Meeting a doughboy’s son

An 86-year-old World War I veteran attends the dedication day parade for the Vietnam Veterans Memorial, 13 November 1982

I had an interesting experience this past Tuesday at the final event for our Gilder Lehrman, Library of America, National Endowment for the Humanities World War One project: the son of a Great War veteran attended. As you might imagine, I was surprised–greatly and pleasantly–when he told me. I asked the gentleman if during the conversation he might be willing to share his father’s story. It turned out to be fascinating.

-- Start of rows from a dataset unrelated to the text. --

Lemma latency_entries_ok b ttft tpot i n :
  (i < n)%nat → length (b_rewards b) = n → length ttft = n → opt_len n tpot → opt_len n (b_input_tokens b) →
  ∃ es, latency_entries b ttft tpot i = Ret es ∧ known_keys es = true ∧
    (∀ k, k ∉ ["reward_latency_pairs"; "ttft_values"; "tpot_values"; "reward_latency_input_tuples"] → added k es = 0%nat).
Proof.
  intros Hi Hr Ht Hp Hk. unfold latency_entries. destruct (py_index_defined (b_rewards b) i) as [rew ->]; [lia|].
  destruct (py_index_defined ttft i) as [t ->]; [lia|]. cbn [obind].
  assert (∃ p, match tpot with Some l => try* v := py_index l (Z.of_nat i) in Ret [("tpot_values", [MNum v])] | None => Ret [] end = Ret p ∧
    (p = [] ∨ ∃ v, p = [("tpot_values", [MNum v])])) as (p & -> & Hpv).
  { destruct tpot as [l|]; [|by exists []; auto]. destruct (py_index_defined l i) as [v ->]; [by rewrite (Hp l)|]. eexists. split; [done|]. right. by eexists. }
  cbn [obind].
  assert (∃ k, match b_input_tokens b with
    | Some l => try* v := py_index l (Z.of_nat i) in Ret [("reward_latency_input_tuples", [MTriple rew t v])] | None => Ret [] end = Ret k ∧
    (k = [] ∨ ∃ v, k = [("reward_latency_input_tuples", [MTriple rew t v])])) as (k & -> & Hkv).
  { destruct (b_input_tokens b) as [l|]; [|by exists []; auto]. destruct (py_index_defined l i) as [v ->]; [by rewrite (Hk l)|]. eexists. split; [done|]. right. by eexists. }
  cbn [obind]. eexists. split; [done|]. split.
  - destruct Hpv as [->|[v ->]], Hkv as [->|[v' ->]]; done.
  - intros key Hkey. rewrite !not_elem_of_cons in Hkey. destruct Hkey as (H1 & H2 & H3 & H4 & _).
    apply String.eqb_neq in H1, H2, H3, H4. destruct Hpv as [->|[v ->]], Hkv as [->|[v' ->]]; simpl; by rewrite ?H1, ?H2, ?H3, ?H4.
Qed.

(** Extensions of lists that no update extends *)
Lemma extend_trained es a :
  agent_ok a → known_keys es = true →
  (∀ k, k ∉ ["reward_latency_pairs"; "ttft_values"; "tpot_values"; "reward_latency_input_tuples"] → added k es = 0%nat) →
  trained 0 a (on_metrics (extend_metrics es) a).
Proof.
  intros Ha Hk Hz. pose proof (ao_metrics a Ha) as Hm.
  assert (∀ k, bool_decide (k ∉ ["reward_latency_pairs"; "ttft_values"; "tpot_values"; "reward_latency_input_tuples"]) = true → added k es = 0%nat) as Hz'.
  { intros k Hb. apply Hz. by apply bool_decide_eq_true in Hb. }
  split; try done; simpl; try (rewrite known_len, Hz' by done; lia). split; [apply Ha|]. apply extend_ok; [done|done| | |].
  - apply Forall_forall. intros k Hin. rewrite (Hz' "losses") by done. apply Hz'. unfold update_keys in Hin.
    repeat (apply elem_of_cons in Hin as [->|Hin]; [done|]). by apply not_elem_of_nil in Hin.
  - apply Forall_forall. intros k Hin. rewrite (Hz' "counterfactual_gains") by done. apply Hz'. unfold sampled_keys in Hin.
    repeat (apply elem_of_cons in Hin as [->|Hin]; [done|]). by apply not_elem_of_nil in Hin.
  - rewrite Hz' by done. pose proof (mo_tables _ Hm). lia.
Qed.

As it turned out the man’s father was born in Italy in the 1890s, came to the United States during the great wave of migration in the early twentieth century, and ended up back in Europe wearing an American doughboy’s uniform when the United States entered the war. It is a fascinating but actually not entirely unusual story. An interesting book came out several years ago called The Long Way Home telling the stories of twelve American soldiers who came through Ellis Island. It is one thing to say that millions of people fought in a war. Hearing individual stories makes it more relatable; each soldier’s story, from wherever he came and however he served, is another tile in the mosaic. The veteran whose son attended the function the other day was in his late 60’s when his son was born, which from doing the math as Iroughly calculated it would have been in the 1960s. So, this aspect of the story is a bit more anomalous. It is similar to the stories one hears of Civil War veterans who fathered children in the 1900s and 1910s. To hear the son tell the story was a humbling experience and a reminder that when we discuss about the Great War we are not talking about ancient history, but a historical moment within the living memory of even the children of the soldiers who served.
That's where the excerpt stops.